Christine Steinmeyer est animatrice de Radio à Toulouse et reçoit, le soir de Noël dans sa boite aux lettres une missive dont elle croit qu’elle ne lui est pas destinée. Pourtant, au cours d’une de ses émissions, elle est accusée de n’avoir pas empêcher le suicide d’une femme qui lui avait écrit cette lettre. Elle fait même l’objet de harcèlements par un pervers qui la poursuit, de quoi provoquer une psychose paranoïaque pour elle qui traverse une période sentimentale difficile. Christine n’est pas inconnue dans le monde de l’audiovisuel puisque ses parents y ont acquis une belle notoriété. Ce n’est pas facile pour elle d’exister dans leur ombre et dans le souvenir de sa sœur Madeleine, sa sœur aînée décédée quelques années plus tôt.
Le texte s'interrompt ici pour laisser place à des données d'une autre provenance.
(** * tapo_onvif_controller: a shallow embedding of [TapoONVIFController]

    The controller is a thin wrapper over an ONVIF/SOAP client library.
    Every method is modelled as a computation in a small monad that
    threads the controller object ([self]), logs each call made on the
    library together with its outcome, collects the printed lines, and
    propagates Python exceptions until a [try]/[except] handles them.
    The camera and the library are an oracle ([Env]) that answers each
    call from the history of the calls made so far.

    Conventions of the model:
    - coordinates, speeds and durations are IEEE-754 binary64 numbers, as
      Python floats are, and [min]/[max] are the builtins;
    - an exception is an instance of [Exception], which is what the
      handlers of the controller catch;
    - an attribute of a library object is missing, [None] or set, since
      the controller tells these apart with [hasattr];
    - [print] always succeeds; a printed line is kept as its f-string
      together with the values of its fields;
    - [time.sleep] is a call on the environment like the others. *)

From Stdlib Require Import ZArith List String Bool Lia DecimalString.
From Stdlib Require Import Floats.SpecFloat.
Import ListNotations.
Open Scope string_scope.
Open Scope list_scope.

(** ** Python floats *)

(** A Python [float] is an IEEE-754 binary64 number.  [spec_float] is the
    Standard Library's specification of such numbers; the comparison
    [SFltb] is the IEEE [<], false whenever an operand is NaN. *)
Module PyFloat.

Definition float : Type := spec_float.

Definition of_mantissa (neg : bool) (m : positive) (e : Z) : float :=
  S754_finite neg m e.

Definition zero : float := S754_zero false.
Definition neg_zero : float := S754_zero true.
Definition one : float := of_mantissa false 4503599627370496 (-52).
Definition neg_one : float := of_mantissa true 4503599627370496 (-52).
Definition half : float := of_mantissa false 4503599627370496 (-53).
Definition two : float := of_mantissa false 4503599627370496 (-51).
Definition neg_two : float := of_mantissa true 4503599627370496 (-51).
Definition three : float := of_mantissa false 6755399441055744 (-51).
Definition nan : float := S754_nan.
(** * openclaw-doctor: the check / result / fix protocol and its orchestrator

    A shallow embedding of [openclaw_doctor/checks/base.py],
    [openclaw_doctor/checks/__init__.py], the seven registered probes under
    [openclaw_doctor/checks/] and the command layer of
    [openclaw_doctor/main.py], followed by the properties of the
    orchestration engine.

    Conventions.
    - Python [str] is [string]; [str.lower] is modelled on the ASCII letters
      (the registry names and every alias are ASCII); the Unicode case
      mapping of other code points is outside the model.
    - Python [int] is [Z]; counters that only ever grow from [0] are [nat].
    - The two [float] attributes of [SystemCheck] are quotients of a byte
      count by [1024 ** 3] and are kept as exact rationals [Q]: the
      quotient is exact for byte counts below [2 ** 53], and the comparisons
      against the integer thresholds agree with the rounded quotient for
      every byte count.
    - A call that may raise returns [exn + A].
    - What a probe learns from the machine (PATH lookups, subprocess
      results, file contents, sockets) is read from an observation record;
      the decision logic of every [run] and [fix] is transcribed in full.
    - The orchestrator is a state-and-exception monad over a machine that
      holds the outside world, the chronological trace of probe calls and
      console output, and the counter naming probe instances. *)

From Stdlib Require Import String Ascii List ZArith QArith_base Bool Arith Lia.
From Stdlib Require Import DecimalString DecimalPos.
Import ListNotations.
Close Scope Q_scope.
Open Scope string_scope.
Open Scope list_scope.

Set Implicit Arguments.
Set Warnings "-register-all".

(** An exception other than [typer.Exit], identified by its class. *)
Inductive exn := Raise (class_name : string) (msg : string).

(* ================================================================== *)
(** * Python values used by the code *)
(* ================================================================== *)

Module Py.

(** Truthiness of [str | None] as tested by [if not x]. *)
Definition truthy_str (x : option string) : bool :=
  match x with
  | None => false
  | Some s => negb (s =? "")
  end.

(** Truthiness of a list. *)
Definition truthy_list {A} (l : list A) : bool :=
  match l with [] => false | _ => true end.

(** [str(n)] for an integer. *)
Definition str_of_Z (z : Z) : string := NilZero.string_of_int (Z.to_int z).
Definition str_of_nat (n : nat) : string := str_of_Z (Z.of_nat n).

(** [sep.join(items)] *)
Definition join (sep : string) (items : list string) : string :=
  String.concat sep items.

Definition is_upper (c : ascii) : bool :=
  (("A" <=? c) && (c <=? "Z"))%char.
Definition is_lower (c : ascii) : bool :=
  (("a" <=? c) && (c <=? "z"))%char.

Definition lower_char (c : ascii) : ascii :=
  if is_upper c then ascii_of_nat (nat_of_ascii c + 32) else c.
Definition upper_char (c : ascii) : ascii :=
  if is_lower c then ascii_of_nat (nat_of_ascii c - 32) else c.

(** [s.lower()] *)
Fixpoint lower (s : string) : string :=
  match s with
  | EmptyString => EmptyString
  | String c s' => String (lower_char c) (lower s')
  end.

(** [s.replace(old, new)] where [old] and [new] are one character long:
    every occurrence of the character is replaced. *)
Fixpoint replace_char (old new : ascii) (s : string) : string :=
  match s with
  | EmptyString => EmptyString
  | String c s' =>
      String (if Ascii.eqb c old then new else c) (replace_char old new s')
  end.

(** [s.replace(old, new)] for a non-empty [old]: leftmost non-overlapping
    occurrences, scanned left to right.  [fuel] bounds the scan and
    [length s] always suffices. *)
Fixpoint replace_fuel (fuel : nat) (old new s : string) : string :=
  match fuel with
  | O => s
  | S fuel' =>
      match s with
      | EmptyString => EmptyString
      | String c s' =>
          if String.prefix old s
          then new ++ replace_fuel fuel'
                        old new
                        (String.substring (String.length old)
                           (String.length s - String.length old) s)
          else String c (replace_fuel fuel' old new s')
      end
  end.
Definition replace (old new s : string) : string :=
  replace_fuel (String.length s) old new s.

(** [needle in haystack] on strings. *)
Fixpoint contains (needle haystack : string) : bool :=
  String.prefix needle haystack
  || match haystack with
     | EmptyString => false
     | String _ h' => contains needle h'
     end.

(** [s.title()] on ASCII: a letter that follows a non-letter is
    upper-cased, every other letter is lower-cased. *)
Fixpoint title_from (prev_cased : bool) (s : string) : string :=
  match s with
  | EmptyString => EmptyString
  | String c s' =>
      let cased := is_upper c || is_lower c in
      String (if cased
              then (if prev_cased then lower_char c else upper_char c)
              else c)
             (title_from cased s')
  end.
Definition title (s : string) : string := title_from false s.

(** [a or b] on [int | None]. *)
Definition or_int (a : option Z) (b : Z) : Z :=
  match a with
  | Some n => if (n =? 0)%Z then b else n
  | None => b
  end.

Definition Qltb (x y : Q) : bool := negb (Qle_bool y x).

(** [f"{x:.<d>f}"] for [x >= 0]: [x] rounded to [d] decimals, ties to
    the even digit. *)
Definition format_f (d : nat) (x : Q) : string :=
  let scaled := (Qnum x * 10 ^ Z.of_nat d)%Z in
  let den := Z.pos (Qden x) in
  let q := (scaled / den)%Z in
  let r := (scaled mod den)%Z in
  let up := ((den <? 2 * r) || ((den =? 2 * r) && Z.odd q))%Z in
  let n := if up then (q + 1)%Z else q in
  match d with
  | O => str_of_Z n
  | _ =>
      let unit := (10 ^ Z.of_nat d)%Z in
      let frac := str_of_Z (n mod unit) in
      let pad := String.concat ""
                   (repeat "0" (d - String.length frac)) in
      str_of_Z (n / unit) ++ "." ++ pad ++ frac
  end.

(** Lexicographic [<] on [tuple[int, ...]]. *)
Fixpoint tuple_lt (a b : list Z) : bool :=
  match a, b with
  | [], [] => false
  | [], _ :: _ => true
  | _ :: _, [] => false
  | x :: a', y :: b' =>
      if (x <? y)%Z then true
      else if (y <? x)%Z then false
      else tuple_lt a' b'
  end.

End Py.

(* ================================================================== *)
(** * checks/base.py *)
(* ================================================================== *)

(** [class CheckStatus(Enum)] *)
Inductive CheckStatus := PASS | WARN | FAIL | SKIP.

(** [CheckStatus.value] *)
Definition CheckStatus_value (s : CheckStatus) : string :=
  match s with
  | PASS => "pass"
  | WARN => "warn"
  | FAIL => "fail"
  | SKIP => "skip"
  end.

Definition CheckStatus_eqb (a b : CheckStatus) : bool :=
  match a, b with
  | PASS, PASS | WARN, WARN | FAIL, FAIL | SKIP, SKIP => true
  | _, _ => false
  end.

(** [@dataclass class CheckResult] *)
Record CheckResult := mkCheckResult {
  name : string;
  status : CheckStatus;
  message : string;
  details : option string;
  can_auto_fix : bool;
  fix_suggestions : list string;
}.

(** [CheckResult.passed]: [self.status in (PASS, WARN)] *)
Definition passed (r : CheckResult) : bool :=
  CheckStatus_eqb (status r) PASS || CheckStatus_eqb (status r) WARN.

(** [CheckResult.is_warning] *)
Definition is_warning (r : CheckResult) : bool :=
  CheckStatus_eqb (status r) WARN.

(** The call [CheckResult(...)] through the [__init__] that [@dataclass]
    generates.  An argument is [None] when the caller omits it:
    [name], [status] and [message] have no default, so omitting one raises
    [TypeError]; [details], [can_auto_fix] and [fix_suggestions] fall back
    to [None], [False] and [field(default_factory=list)].  The class has no
    [__post_init__], so no argument is inspected. *)
Definition CheckResult_init
    (a_name : option string) (a_status : option CheckStatus)
    (a_message : option string) (a_details : option (option string))
    (a_can_auto_fix : option bool) (a_fix_suggestions : option (list string))
  : exn + CheckResult :=
  match a_name, a_status, a_message with
  | Some n, Some s, Some m =>
      inr {| name := n; status := s; message := m;
             details := match a_details with Some d => d | None => None end;
             can_auto_fix :=
               match a_can_auto_fix with Some b => b | None => false end;
             fix_suggestions :=
               match a_fix_suggestions with Some l => l | None => [] end |}
  | _, _, _ =>
      inl (Raise "TypeError"
             "__init__() missing required positional argument")
  end.

(** JSON-like values, for [to_dict]. *)
Inductive json :=
| JNull
| JBool (b : bool)
| JInt (n : nat)
| JStr (s : string)
| JList (l : list json)
| JObj (fields : list (string * json)).

(** [CheckResult.to_dict] *)
Definition to_dict (r : CheckResult) : json :=
  JObj [ ("name", JStr (name r));
         ("status", JStr (CheckStatus_value (status r)));
         ("message", JStr (message r));
         ("details", match details r with Some d => JStr d | None => JNull end);
         ("can_auto_fix", JBool (can_auto_fix r));
         ("fix_suggestions", JList (map JStr (fix_suggestions r))) ].

(* ================================================================== *)
(** * console.py, as seen by the command layer *)
(* ================================================================== *)

(** One call into the console module.  Rendering (panels, colours, the
    transient progress spinner) belongs to [rich]; the model records which
    helper was called and with what. *)
Inductive console_call :=
| Print (text : string)                     (* console.print(text) *)
| Rule (title : string)                     (* console.rule(...) *)
| PrintHeader
| PrintCheckResult (r_name : string) (r_passed : bool) (r_message : string)
                   (r_warning : bool) (r_details : option string)
| PrintFixAction (text : string)
| PrintSuggestion (title : string) (steps : list string)
| PrintSummary (n_passed n_warnings n_failed : nat)
| PrintError (text : string)
| PrintSuccess (text : string)
| PrintJSON (output : json)                 (* console.print(RichJSON(json.dumps(output))) *)
| ProgressAddTask (description : string) (total : nat)
| ProgressUpdate (description : string)
| ProgressAdvance.

(** What the process does that the properties speak about. *)
Inductive event :=
| EvInit (inst : nat) (cls : string)        (* check = check_class() *)
| EvRun (inst : nat)                        (* check.run() *)
| EvFix (inst : nat)                        (* check.fix() *)
| EvConsole (c : console_call).

(** How a command ends when it does not return: [raise typer.Exit(code)],
    or any other exception, which nothing in [main.py] catches. *)
Inductive raised :=
| Exit (code : Z)
| Uncaught (e : exn).

(* ================================================================== *)
(** * The probe contract and the command layer of main.py *)
(* ================================================================== *)

Section Orchestrator.

(** The machine outside the process: what probes inspect and what a
    remediation may change. *)
Variable World : Type.

(** What one call of [fix] does: its console output, its return value or
    the exception it raises, and the world it leaves behind. *)
Record fix_effect := mkFixEffect {
  fix_console : list console_call;
  fix_return : exn + bool;
  fix_world : World;
}.

(** A subclass of [BaseCheck]: the class attributes [name] and
    [description], the instance attributes set by [__init__], and the two
    abstract methods.  [run] stores what it discovered on the instance and
    returns a result or raises; [fix] reads the instance. *)
Record check_class := mkCheckClass {
  cls_name : string;
  cls_description : string;
  cls_state : Type;
  cls_init : cls_state;
  cls_run : cls_state -> World -> (exn + CheckResult) * cls_state;
  cls_fix : cls_state -> World -> fix_effect;
}.

(** A probe object: its identity, its class and its attributes. *)
Record instance := mkInstance {
  inst_id : nat;
  inst_class : check_class;
  inst_state : cls_state inst_class;
}.

Record machine := mkMachine {
  world : World;
  trace : list event;          (* oldest first *)
  next_instance : nat;
}.

Definition M (A : Type) : Type := machine -> (raised + A) * machine.

Definition ret {A} (a : A) : M A := fun m => (inr a, m).

Definition bind {A B} (c : M A) (k : A -> M B) : M B :=
  fun m =>
    match c m with
    | (inl r, m') => (inl r, m')
    | (inr a, m') => k a m'
    end.

Definition raise {A} (r : raised) : M A := fun m => (inl r, m).

Definition emit (e : event) : M unit :=
  fun m => (inr tt, {| world := world m;
                       trace := trace m ++ [e];
                       next_instance := next_instance m |}).

Definition console (c : console_call) : M unit := emit (EvConsole c).

Local Notation "x <- c ;; k" := (bind c (fun x => k))
  (at level 61, c at next level, right associativity).
Local Notation "c ;; k" := (bind c (fun _ => k))
  (at level 61, right associativity).

Fixpoint for_each {A} (l : list A) (body : A -> M unit) : M unit :=
  match l with
  | [] => ret tt
  | x :: l' => body x ;; for_each l' body
  end.
(** C7 as worded fails: a TES instance that accepts the connection and
    breaks it during the task info request makes [fetch_tes_task_info]
    raise the client's [ConnectionError], which is neither a mapping nor
    the [ResourceUnavailableError]. *)
Lemma fetch_tes_task_info_raises_client_error :
  outcome (fetch_tes_task_info Scenario2.breaking_tes ["T"] [] true (VInt 3))
    = Raised (Exc ConnectionError "connection reset")
  /\ ~ tes_aggregation_as_claimed Scenario2.breaking_tes ["T"] [] true (VInt 3).
Proof.
  assert (Hrun :
    outcome (fetch_tes_task_info Scenario2.breaking_tes ["T"] [] true (VInt 3))
    = Raised (Exc ConnectionError "connection reset")) by reflexivity.
  split; [exact Hrun|].
  unfold tes_aggregation_as_claimed. cbv zeta. rewrite Hrun.
  intros [(d & H & _)|(_ & _ & H)]; discriminate.
Qed.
Le commandant Servaz est dans une maison de repos pour flics dépressifs après avoir reçu par la poste le cœur de Marianne, une femme qui se serait suicidée. Dans un grand hôtel de cette localité une main anonyme a réservé à son nom une chambre où l’année passée une actrice s’est suicidée dans dans circonstances étranges. Cette affaire est classée mais Servaz, même s’il n’a pas participé à l’enquête initiale et s’il n’a aucun titre pour investiguer, s’en empare. Deux affaires apparemment sans aucun lien entre elles, apparemment seulement car leurs vies vont se croiser. Il enquête donc sans aucune autorisation ni ordre pour cela mais, revenir ainsi aux réalités représente pour lui une thérapie et il va remonter méthodiquement les pistes. Ce qu’il découvre dépasse largement ce à quoi il s’attendait, entre une aventure spatiale, un prédateur sexuel, la folie de Christine qui grandit à force de harcèlements dans une atmosphère kafkaïenne, la violence, la dépression, la vengeance, la haine, la duplicité, la trahison... Au rythme de « Madame Butterfly » et autres morceaux de grande musique notre auteur mène une intrigue un peu lente au début, avec quelques longueurs, des détails assez difficilement crédibles et une fin peut-être un peu trop « Happy end ».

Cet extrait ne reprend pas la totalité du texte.